Purpose: This report describes the dosimetric analyses of a Phase I/II protocol, designed to examine the capabilities of an institutionally developed intensity-modulated radiotherapy (IMRT) system with respect to dose escalation. The protocol employed stringent dosimetric guidelines in the treatment of locally advanced head-and-neck squamous cell carcinomas (HNSCC) with radiotherapy alone using IMRT and the simultaneous integrated boost (SIB) technique. Methods and Materials: The first 14 patients enrolled on the protocol were included in this analysis. Escalating doses of 68.1 Gy (6 patients), 70.8 Gy (6 patients), and 73.8 Gy (2 patients) were delivered to the gross tumor volume (GTV) in 30 fractions. Simultaneously, constant dose coverage was given to the subclinical disease and the electively treated nodal regions, which received 60 Gy and 54 Gy, respectively, in all three cohorts. Parotid glands were spared to the degree possible without compromising target coverage. The following indices are reported for the GTV: (1) dose to specified percent volumes (e.g., D-98 and D-2); (2) homogeneity index defined as the ratio (D-2-D-98/D-prescription; (3) biologically equivalent uniform dose (EUD); and (4) an index of conformality, PITV, defined as the ratio of volume enclosed within the prescribed isodose surface to the target volume.

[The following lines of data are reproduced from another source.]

(* ===== verification/SettingsDialog.v ===== *)
(** * The settings of the panel

    src/app_qt/settings_dialog.cpp: the dialog as its six spin boxes over the configuration it
    was opened with. What value a QDoubleSpinBox holds after it is given one is Qt's (class
    [SpinBox]); Qt documents that it lies in the range of the box. *)

From stdpp Require Import strings.
From S2P Require Import CLibrary FloatOrder LineFilter FaultInjector ScanProgress Controller WaferStress ConfigFile Prelude.

#[local] Abbreviation dz := double_of_Z.
#[local] Abbreviation dr := double_of_ratio.

(** The value of a box with a range and a number of decimals that was given a value. *)
Class SpinBox := spin_value : double -> double -> Z -> double -> double.

Inductive SpinField :=
| f_edge_exclusion_mm | f_fit_rms_limit_um | f_spec_low_mpa | f_spec_high_mpa | f_truth_stress_mpa
| f_realtime_factor.

#[global] Instance SpinField_eq_dec : EqDecision SpinField.
Proof. solve_decision. Defined.

Record SpinRange := mkRange { spin_lo : double; spin_hi : double; spin_decimals : Z }.

(** The ranges the constructor gives the boxes. *)
Definition range_of (f : SpinField) : SpinRange :=
  match f with
  | f_edge_exclusion_mm => mkRange (dz 0) (dz 20) 1
  | f_fit_rms_limit_um => mkRange (dr false 1 10) (dz 50) 2
  | f_spec_low_mpa => mkRange (dz (-5000)) (dz 5000) 0
  | f_spec_high_mpa => mkRange (dz (-5000)) (dz 5000) 0
  | f_truth_stress_mpa => mkRange (dz (-2000)) (dz 2000) 0
  | f_realtime_factor => mkRange (dz 0) (dz 100) 2
  end.

Record SettingsDialog := mkDialog { base_ : Config; box_value : SpinField -> double }.

Section dialog.
Context {B : SpinBox}.

(** [make_spin], and what an edit leaves in the box. *)
Definition make_spin (r : SpinRange) (value : double) : double :=
  spin_value (spin_lo r) (spin_hi r) (spin_decimals r) value.

Definition current_value (c : Config) (f : SpinField) : double :=
  match f with
  | f_edge_exclusion_mm => edge_exclusion_mm (scan c)
  | f_fit_rms_limit_um => fit_rms_limit_um (analysis c)
  | f_spec_low_mpa => stress_spec_low_mpa (analysis c)
  | f_spec_high_mpa => stress_spec_high_mpa (analysis c)
  | f_truth_stress_mpa => truth_stress_mpa (truth (wafer c))
  | f_realtime_factor => realtime_factor (scan c)
  end.

(** [SettingsDialog::SettingsDialog]. *)
Definition open_settings (current : Config) : SettingsDialog :=
  mkDialog current (fun f => make_spin (range_of f) (current_value current f)).

Definition edit_box (f : SpinField) (value : double) (d : SettingsDialog) : SettingsDialog :=
  mkDialog (base_ d)
    (fun g => if bool_decide (g = f) then make_spin (range_of f) value else box_value d g).

(** [SettingsDialog::config]. *)
Definition dialog_config (d : SettingsDialog) : Config :=
  let c := base_ d in
  let s := scan c in let a := analysis c in let w := wafer c in let t := truth w in
  mkConfig (machine c)
    (mkWafer (diameter_mm w) (thickness_um w) (film_thickness_um w) (biaxial_modulus_gpa w)
       (mkTruth (box_value d f_truth_stress_mpa) (initial_curvature_1_per_m t) (tilt_x_um_per_mm t)
          (tilt_y_um_per_mm t) (truth_anisotropy t)) (seed w))
    (mkScan (scan_lines s) (points_per_mm s) (speed_mm_per_s s) (box_value d f_realtime_factor)
       (box_value d f_edge_exclusion_mm))
    (noise c) (faults c)
    (mkAnalysis (outlier_mad_k a) (outlier_fraction_alarm a) (box_value d f_fit_rms_limit_um)
       (box_value d f_spec_low_mpa) (box_value d f_spec_high_mpa) (stress_plausible_low_mpa a)
       (stress_plausible_high_mpa a) (map_grid_mm a) (analysis_threads a))
    (cassette c) (ConfigFile.comm c) (output c).

(** [SettingsDialog::accept]: whether the dialog closes. *)
Definition settings_accept (d : SettingsDialog) : bool :=
  negb (SFleb (box_value d f_spec_high_mpa) (box_value d f_spec_low_mpa)).

End dialog.

(** ** An accepted dialog *)

(** What Qt documents of a spin box: its value is in its range. *)
Class SpinBounded (B : SpinBox) : Prop :=
  spin_within : forall lo hi decimals v, SFleb lo hi = true -> ordered v -> within lo (spin_value lo hi decimals v) hi.

(** A user types numbers. *)
Definition edits (l : list (SpinField * double)) `{SpinBox} (d : SettingsDialog) : SettingsDialog :=
  foldl (fun d '(f, v) => edit_box f v d) d l.

Section accepted.
Context {B : SpinBox} {Bounded : SpinBounded B}.

Definition boxed (d : SettingsDialog) (f : SpinField) : Prop :=
  within (spin_lo (range_of f)) (box_value d f) (spin_hi (range_of f)).

Lemma make_spin_within f v : ordered v ->
  within (spin_lo (range_of f)) (make_spin (range_of f) v) (spin_hi (range_of f)).
Proof. intros Hv. apply spin_within; [|done]. by destruct f; vm_compute. Qed.

Lemma edits_boxed l : forall d f, Forall (fun fv => ordered fv.2) l ->
  boxed d f -> boxed (edits l d) f /\ base_ (edits l d) = base_ d.
Proof.
  induction l as [|[g v] l IH]; intros d f Hl Hd; [done|]. apply Forall_cons in Hl as [Hv Hl]. cbn [edits foldl].
  apply (IH (edit_box g v d)); [done|]. unfold boxed, edit_box in *. cbn [box_value]. case_bool_decide as E; [|done].
  subst f. by apply make_spin_within.
Qed.

Lemma within_ordered lo x hi : within lo x hi -> ordered x.
Proof. intros [Hl _]. unfold ordered. destruct x; try done. by destruct lo. Qed.

(** Settings keep a configuration valid: a dialog opened on a configuration in its ranges
    and closed with OK, whatever numbers were typed into its boxes in between, gives a
    configuration that is in its ranges again, with the low specification limit below the
    high one, and differs from the first in the six fields of the boxes only. *)
Theorem settings_stay_valid base l :
  in_range base -> config_numbers base -> Forall (fun fv => ordered fv.2) l ->
  let d := edits l (open_settings base) in
  let c := dialog_config d in
  settings_accept d = true ->
  in_range c /\ config_numbers c /\
  SFltb (stress_spec_low_mpa (analysis c)) (stress_spec_high_mpa (analysis c)) = true /\
  (forall f, current_value c f = box_value d f) /\
  dialog_config (mkDialog c (current_value base)) = base.
Proof.
  intros Hr Hn Hl d c Ha.
  assert (Hbox : forall f, f <> f_truth_stress_mpa -> boxed d f /\ base_ d = base).
  { intros f Hf. apply (edits_boxed l (open_settings base) f Hl). apply make_spin_within.
    destruct Hn as [Hs _ _ Han _]. unfold scan_numbers, analysis_numbers in *. rewrite !Forall_cons in *.
    destruct f; naive_solver. }
  assert (Hb : base_ d = base) by (by apply (Hbox f_spec_low_mpa)).
  pose proof (proj1 (Hbox f_edge_exclusion_mm ltac:(done))) as He.
  pose proof (proj1 (Hbox f_fit_rms_limit_um ltac:(done))) as Hf.
  pose proof (proj1 (Hbox f_spec_low_mpa ltac:(done))) as Hlo.
  pose proof (proj1 (Hbox f_spec_high_mpa ltac:(done))) as Hhi.
  pose proof (proj1 (Hbox f_realtime_factor ltac:(done))) as Ht.
  assert (Hlt : SFltb (box_value d f_spec_low_mpa) (box_value d f_spec_high_mpa) = true).
  { rewrite ltb_leb by (by eapply within_ordered). exact Ha. }
  assert (Hle : SFleb (box_value d f_spec_low_mpa) (box_value d f_spec_high_mpa) = true).
  { revert Hlt. unfold SFltb, SFleb. by destruct (SFcompare _ _) as [[]|]. }
  unfold c. destruct d as [b box]. cbn [base_ box_value] in *. subst b. split_and!.
  - destruct Hr. unfold boxed in *. cbn [box_value range_of spin_lo spin_hi] in *.
    constructor; try assumption. by destruct Ht.
  - destruct Hn as [Hs Hw Hno Han Hc]. unfold scan_numbers, wafer_numbers, analysis_numbers in *.
    constructor; try assumption; unfold scan_numbers, wafer_numbers, analysis_numbers;
      rewrite !Forall_cons in *; cbn; intuition (try done); by eapply within_ordered.
  - done.
  - by intros [].
  - by destruct base as [? [? ? ? ? [] ?] [] ? ? [] ? ? ?].
Qed.

End accepted.

(** A box that only limits what it is given. *)
#[export] Instance clamping : SpinBox := fun lo hi _ v => std_clamp v lo hi.

#[export] Instance clamping_bounded : SpinBounded clamping.
Proof.
  intros lo hi decimals v Hlh Hv. unfold spin_value, clamping, std_clamp.
  assert (Hlo : ordered lo) by (by destruct lo; destruct hi).
  assert (Hhi : ordered hi) by (destruct lo as [[]|[]| |[]]; by destruct hi).
  destruct (SFltb v lo) eqn:E1; [split; [|done]|].
  { destruct (compare_total lo lo Hlo Hlo) as (k & H1 & H2). unfold SFleb. rewrite H1 in *. by destruct k. }
  destruct (SFltb hi v) eqn:E2; [split; [done|]|].
  { destruct (compare_total hi hi Hhi Hhi) as (k & H1 & H2). unfold SFleb. rewrite H1 in *. by destruct k. }
  split; by apply ltb_at_least.
Qed.

Lemma settings_stay_valid_witness :
  let d := edits [(f_spec_low_mpa, dz 100); (f_spec_high_mpa, dz 9000)] (open_settings default_config) in
  SFltb (dz 100) (dz 5000) = true /\ current_value (dialog_config d) f_spec_high_mpa = dz 5000.
Proof.
  intros d.
  destruct (settings_stay_valid default_config [(f_spec_low_mpa, dz 100); (f_spec_high_mpa, dz 9000)])
    as (_ & _ & Hlt & Hv & _).
  - constructor; try (by vm_compute); try (by split; vm_compute); try (vm_compute; intuition congruence).
    + exists 300. split; [set_solver|by vm_compute].
    + repeat constructor.
  - repeat constructor.
  - repeat constructor.
  - reflexivity.
  - split; [exact Hlt|exact (Hv f_spec_high_mpa)].
Defined.

(** Closing the dialog with OK changes a value no box can show, though nothing was edited: the
    file may give any true stress, the box ends at 2000. *)
Lemma settings_alter_unedited {B : SpinBox} {Bounded : SpinBounded B} base :
  truth_stress_mpa (truth (wafer base)) = dz 3000 ->
  current_value (dialog_config (open_settings base)) f_truth_stress_mpa <> dz 3000.
Proof.
  intros E H. cbn [current_value dialog_config open_settings base_ box_value wafer truth truth_stress_mpa] in H.
  rewrite E in H. pose proof (make_spin_within f_truth_stress_mpa (dz 3000) ltac:(done)) as [_ Hle].
  rewrite H in Hle. by vm_compute in Hle.
Qed.
(* ===== verification/EventBridge.v ===== *)
(** * From the event bus to the panel

    src/app_qt/event_bridge.cpp: the handlers the panel puts on the bus, what they keep for the
    timer and the signals they emit. A handler, and a tick of the timer, is one step. The text
    functions of Qt are parameters (class [QtText]); a stamp is the time as text. *)

From stdpp Require Import strings.
From S2P Require Import CLibrary LineFilter ProcessFsm Controller WaferPipeline Prelude.

(** [QString::arg] with several arguments, and with a number: an [int], [double] with 'f' and
    with 'g'. *)
Class QtText := {
  q_arg : string -> list string -> string;
  q_int : string -> Z -> string;
  q_fixed : string -> double -> Z -> string;
  q_general : string -> double -> Z -> string
}.

(** The events of the core and the two of machine_events.hpp. *)
Inductive BusEvent :=
| core_event (e : Event)
| WaferMapReady (wafer_id : string) (map : WaferMap) (edge_exclusion_mm : double)
| WaferOutputsWritten (wafer_id dir : string) (ok : bool).

Inductive Signal :=
| machineChanged
| alarmSet (alid : Z) (name reason : string)
| alarmCleared (alid : Z) (name : string)
| resultReady (r : WaferResultReady)
| mapReady (map : option WaferMap) (edge_exclusion_mm : double)
| outputsWritten (dir : string) (ok : bool)
| scanStarted (wafer_id : string)
| runAborted (wafer_id : string)
| progress (percent : double)
| logLines (lines : list string).

Record EventBridge := mkBridge {
  latest_progress_ : double;
  progress_dirty_ : bool;
  pending_log_ : list string
}.

Definition new_bridge : EventBridge := mkBridge dzero false [].

Definition kMaxPendingLogLines : nat := 1000.

Definition add_log (now line : string) (b : EventBridge) : EventBridge :=
  let kept := if (kMaxPendingLogLines <=? length (pending_log_ b))%nat
              then drop 1 (pending_log_ b) else pending_log_ b in
  mkBridge (latest_progress_ b) (progress_dirty_ b) (kept ++ [now +:+ line]).

Definition set_progress (percent : double) (b : EventBridge) : EventBridge :=
  mkBridge percent true (pending_log_ b).

Section bridge.
Context {T : QtText}.

(** The line a handler logs, the progress it stores and what it emits. *)
Definition event_line (e : BusEvent) : option string :=
  match e with
  | core_event (StateChanged from to) =>
      Some (q_arg "state %1 -> %2" [process_state_to_string from; process_state_to_string to])
  | core_event (ControlStateChanged from to) =>
      Some (q_arg "control %1 -> %2" [control_mode_to_string from; control_mode_to_string to])
  | core_event (ScanStarted w _) => Some (q_arg "scan started: %1" [w])
  | core_event (RunAborted w) => Some (q_arg "run aborted: %1" [w])
  | core_event (AlarmSet alid name reason) =>
      Some (q_arg (q_int "ALARM %1 %2: %3" alid) [name; reason])
  | core_event (AlarmCleared alid name) =>
      Some (q_arg (q_int "alarm cleared: %1 %2" alid) [name])
  | core_event (WaferResult r) =>
      Some (q_arg
        (q_fixed
          (q_fixed (q_arg "result %1: %2 MPa (+/- %3)%4" [result_wafer_id r])
             (double_of_bits (stress_mpa r)) 1)
          (double_of_bits (stress_unc_mpa r)) 2)
        [if out_of_spec r then " OUT OF SPEC" else ""])%string
  | WaferOutputsWritten _ dir ok =>
      Some (q_arg (q_arg "files %1: %2" [if ok then "written to" else "FAILED in"]) [dir])%string
  | _ => None
  end.

Definition event_progress (e : BusEvent) : option double :=
  match e with
  | core_event (ScanStarted _ _) | core_event (RunAborted _) => Some dzero
  | core_event (ScanProgress _ percent) => Some (double_of_bits percent)
  | _ => None
  end.

Definition event_signals (e : BusEvent) : list Signal :=
  match e with
  | core_event (StateChanged _ _) | core_event (ControlStateChanged _ _) => [machineChanged]
  | core_event (ScanStarted w _) => [scanStarted w]
  | core_event (RunAborted w) => [runAborted w]
  | core_event (AlarmSet alid name reason) => [alarmSet alid name reason; machineChanged]
  | core_event (AlarmCleared alid name) => [alarmCleared alid name; machineChanged]
  | core_event (WaferResult r) => [resultReady r]
  | WaferMapReady _ map edge => [mapReady (Some map) edge]
  | WaferOutputsWritten _ dir ok => [outputsWritten dir ok]
  | _ => []
  end.

(** A handler of the constructor's subscriptions. *)
Definition on_event (now : string) (e : BusEvent) (b : EventBridge) : EventBridge * list Signal :=
  let b := match event_line e with Some line => add_log now line b | None => b end in
  let b := match event_progress e with Some p => set_progress p b | None => b end in
  (b, event_signals e).

Fixpoint on_events (es : list (string * BusEvent)) (b : EventBridge) : EventBridge * list Signal :=
  match es with
  | [] => (b, [])
  | (now, e) :: es =>
      let '(b, out) := on_event now e b in
      let '(b, out') := on_events es b in (b, out ++ out')
  end.

Definition on_tick (b : EventBridge) : EventBridge * list Signal :=
  (mkBridge (latest_progress_ b) false [],
   (if progress_dirty_ b then [progress (latest_progress_ b)] else []) ++
   match pending_log_ b with [] => [] | lines => [logLines lines] end).

(** ** Between two ticks *)

Definition lines_of (es : list (string * BusEvent)) : list string :=
  omap (fun '(now, e) => String.append now <$> event_line e) es.

Definition percentages (es : list (string * BusEvent)) : list double :=
  omap (fun '(_, e) => event_progress e) es.

(** The last [n] of a list. *)
Definition newest {A} (n : nat) (l : list A) : list A := drop (length l - n) l.

Lemma newest_length {A} n (l : list A) : (length (newest n l) <= n)%nat.
Proof. unfold newest. rewrite length_drop. lia. Qed.

Lemma newest_app {A} n (l : list A) x : (0 < n)%nat ->
  newest n (newest n l ++ [x]) = newest n (l ++ [x]).
Proof.
  intros Hn. unfold newest. rewrite !length_app, length_drop. cbn [length].
  rewrite <- (drop_app_le l [x] (length l - n)) by lia. rewrite drop_drop. f_equal. lia.
Qed.

Lemma newest_short {A} n (l : list A) : (length l <= n)%nat -> newest n l = l.
Proof. intros H. unfold newest. by rewrite (proj2 (Nat.sub_0_le _ _)). Qed.

Lemma last_of_cons {A} (l : list A) x d : List.last (x :: l) d = List.last l x.
Proof. revert x d. induction l as [|y l IH]; intros x d; [done|]. change (List.last (y :: l) d = List.last (y :: l) x). by rewrite !IH. Qed.

Lemma add_log_newest now line b : (length (pending_log_ b) <= kMaxPendingLogLines)%nat ->
  pending_log_ (add_log now line b) = newest kMaxPendingLogLines (pending_log_ b ++ [now +:+ line]).
Proof.
  intros Hb. unfold add_log, newest. cbn [pending_log_]. rewrite length_app. cbn [length].
  destruct (Nat.leb_spec kMaxPendingLogLines (length (pending_log_ b))).
  - replace (length (pending_log_ b) + 1 - kMaxPendingLogLines)%nat with 1%nat by lia.
    rewrite drop_app_le; [done|]. unfold kMaxPendingLogLines in *. lia.
  - replace (length (pending_log_ b) + 1 - kMaxPendingLogLines)%nat with 0%nat by lia. done.
Qed.

Lemma newest_fold {A} n (l l' : list A) : (0 < n)%nat ->
  newest n (newest n l ++ l') = newest n (l ++ l').
Proof.
  intros Hn. revert l. induction l' as [|x l' IH]; intros l.
  - rewrite !app_nil_r. apply newest_short, newest_length.
  - rewrite !cons_middle, !app_assoc. rewrite <- IH, (newest_app n l x Hn). apply IH.
Qed.

Lemma on_event_holds now e b : (length (pending_log_ b) <= kMaxPendingLogLines)%nat ->
  let b' := (on_event now e b).1 in
  pending_log_ b' = newest kMaxPendingLogLines (pending_log_ b ++ lines_of [(now, e)]) /\
  latest_progress_ b' = List.last (percentages [(now, e)]) (latest_progress_ b) /\
  progress_dirty_ b' = progress_dirty_ b || negb (bool_decide (percentages [(now, e)] = [])).
Proof.
  intros Hb b'. unfold b', on_event, lines_of, percentages. cbn [omap list_omap fst].
  assert (Hp : forall b p, pending_log_ (set_progress p b) = pending_log_ b) by done.
  destruct (event_line e) as [line|]; destruct (event_progress e) as [p|]; cbn [fmap option_fmap option_map fst];
    rewrite ?Hp, ?add_log_newest, ?app_nil_r by done; rewrite ?(newest_short _ (pending_log_ b)) by done;
    (split_and!; [done..|]); rewrite ?bool_decide_eq_true_2, ?bool_decide_eq_false_2, ?orb_true_r, ?orb_false_r by done; done.
Qed.

Lemma on_events_holds es : forall b, (length (pending_log_ b) <= kMaxPendingLogLines)%nat ->
  let b' := (on_events es b).1 in
  pending_log_ b' = newest kMaxPendingLogLines (pending_log_ b ++ lines_of es) /\
  latest_progress_ b' = List.last (percentages es) (latest_progress_ b) /\
  progress_dirty_ b' = progress_dirty_ b || negb (bool_decide (percentages es = [])) /\
  (on_events es b).2 = concat (map (fun e => event_signals e.2) es).
Proof.
  induction es as [|[now e] es IH]; intros b Hb; cbn [on_events].
  { cbn. rewrite app_nil_r, newest_short by done. split_and!; try done. by rewrite orb_false_r. }
  destruct (on_event_holds now e b Hb) as (H1 & H2 & H3). destruct (on_event now e b) as [b1 out] eqn:E. cbn [fst] in *.
  assert (Hb1 : (length (pending_log_ b1) <= kMaxPendingLogLines)%nat).
  { rewrite H1. apply newest_length. }
  destruct (IH b1 Hb1) as (I1 & I2 & I3 & I4). destruct (on_events es b1) as [b2 out']. cbn [fst snd] in *.
  split_and!.
  - rewrite I1, H1, newest_fold by (unfold kMaxPendingLogLines; lia). rewrite <- app_assoc. f_equal. f_equal.
    unfold lines_of. cbn [omap list_omap]. cbn [fmap option_fmap option_map]. by destruct (event_line e).
  - rewrite I2, H2. unfold percentages. cbn [omap list_omap]. destruct (event_progress e); [|done]. by rewrite !last_of_cons.
  - rewrite I3, H3. unfold percentages. cbn [omap list_omap]. destruct (event_progress e); [|by rewrite orb_false_r].
    rewrite !bool_decide_eq_false_2 by done. by destruct (progress_dirty_ b).
  - rewrite I4. unfold on_event in E. by injection E as _ <-.
Qed.

(** What the bridge holds after any number of events, and what a tick makes of it: the panel
    gets the newest percentage once, if there was one since the last tick, and the newest
    thousand of the lines in order; the other signals are emitted at once and in order; and
    nothing is sent twice. *)
Theorem bridge_coalesces es b : (length (pending_log_ b) <= kMaxPendingLogLines)%nat ->
  let '(b', out) := on_events es b in
  out = concat (map (fun e => event_signals e.2) es) /\
  (let lines := newest kMaxPendingLogLines (pending_log_ b ++ lines_of es) in
   (on_tick b').2 =
    (if progress_dirty_ b || negb (bool_decide (percentages es = []))
     then [progress (List.last (percentages es) (latest_progress_ b))] else []) ++
    (if bool_decide (lines = []) then [] else [logLines lines])) /\
  (on_tick (on_tick b').1).2 = [].
Proof.
  intros Hb. pose proof (on_events_holds es b Hb) as (H1 & H2 & H3 & H4).
  destruct (on_events es b) as [b' out]. cbn [fst snd] in *. split_and!; [done| |done].
  unfold on_tick. cbn [snd]. rewrite <- H1, <- H2, <- H3. f_equal. by destruct (pending_log_ b').
Qed.

End bridge.

(** ** Two percentages and a line *)

#[export] Instance plain_text : QtText := {|
  q_arg f l := f +:+ "|" +:+ String.concat "," l;
  q_int f v := f +:+ "|" +:+ pretty v;
  q_fixed f x p := f +:+ "|" +:+ pretty (double_bits x);
  q_general f x p := f +:+ "|" +:+ pretty (double_bits x)
|}%string.

Lemma bridge_coalesces_witness :
  let p x := core_event (ScanProgress "W001" (double_bits (double_of_Z x))) in
  let '(b, _) := on_events [("1 ", p 10); ("2 ", core_event (RunAborted "W001")); ("3 ", p 20)]%string new_bridge in
  (on_tick b).2 = [progress (double_of_Z 20); logLines ["2 run aborted: %1|W001"]]%string.
Proof.
  intros p.
  pose proof (bridge_coalesces [("1 ", p 10); ("2 ", core_event (RunAborted "W001")); ("3 ", p 20)]%string new_bridge
    ltac:(vm_compute; lia)) as H.
  destruct (on_events _ _) as [b out]. destruct H as (_ & H & _). rewrite H. vm_compute. reflexivity.
Defined.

Treatments were planned and delivered with nine 6-MV photon beams using the multileaf collimator (MLC) sliding window technique. Results: Mean doses to 98% of GTV were 68.4 Gy, 70.5 Gy, and 70.8 Gy, and average GTV dose homogeneity was 6.7%, 7.6%, and 8.8% for the three cohorts. The average doses to the parotid gland proximal to and distant from GTV were 41.3 Gy and 25.7 Gy, respectively. Dose distributions measured in phantom showed good agreement with calculations. Conclusions: Treatment of locally advanced HNSCC using SIB-IMRT as described is feasible. Treatment planning and delivery are safer and more efficient than with conventional three-dimensional processes. Predicted dose distributions can be accurately delivered with excellent conformality using dynamic MLC. At least one of the parotid glands can be adequately spared. Patient follow-up continues and will allow eventual quantitative correlation of delivered dose distributions with clinical outcomes. (C) 2003 Elsevier Inc.